(Excerpts from a dataset)
(** * CardGuard front end: the built-in CSV parser and its caller

    A shallow embedding of [parseCSVBuiltIn] and of the built-in branch of
    [BatchPage.handleFile], together with the ECMAScript string and number
    primitives they call ([String.prototype.trim], [split], [slice],
    [startsWith], [endsWith], [includes], [replace], [isNaN], [Number],
    [Array.prototype.join]).

    An ECMAScript string is a sequence of UTF-16 code units; it is modelled
    as a list of code-unit values.  An ECMAScript Number is an IEEE 754
    binary64 value; it is modelled by [spec_float] at precision 53. *)

From Stdlib Require Import ZArith NArith List Ascii String SpecFloat Lia.
From Stdlib Require Import DecimalString.
From stdpp Require Import gmap list.

Local Open Scope N_scope.

(** ** Strings *)

Abbreviation jsstring := (list N) (only parsing).

(** The code units of an ASCII literal. *)
Definition js (s : string) : jsstring :=
  map N_of_ascii (list_ascii_of_string s).

Definition QUOTE : N := 34.
Definition COMMA : N := 44.
Definition LF : N := 10.
Definition CR : N := 13.

(** WhiteSpace and LineTerminator code points, the set removed by [trim]
    and skipped by the string-to-number conversion. *)
Definition isWhiteSpace (c : N) : bool :=
  (c =? 9) || (c =? 10) || (c =? 11) || (c =? 12) || (c =? 13) ||
  (c =? 32) || (c =? 160) || (c =? 5760) ||
  ((8192 <=? c) && (c <=? 8202)) ||
  (c =? 8232) || (c =? 8233) || (c =? 8239) || (c =? 8287) ||
  (c =? 12288) || (c =? 65279).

:: Work to complete ::
Only the lines from the one containing "Definition COMMA : N := 44." through the last line of the records above are to be reproduced, exactly and with both ends included.

:: Completed task ::
Definition COMMA : N := 44.
Definition LF : N := 10.
Definition CR : N := 13.

(** WhiteSpace and LineTerminator code points, the set removed by [trim]
    and skipped by the string-to-number conversion. *)
Definition isWhiteSpace (c : N) : bool :=
  (c =? 9) || (c =? 10) || (c =? 11) || (c =? 12) || (c =? 13) ||
  (c =? 32) || (c =? 160) || (c =? 5760) ||
  ((8192 <=? c) && (c <=? 8202)) ||
  (c =? 8232) || (c =? 8233) || (c =? 8239) || (c =? 8287) ||
  (c =? 12288) || (c =? 65279).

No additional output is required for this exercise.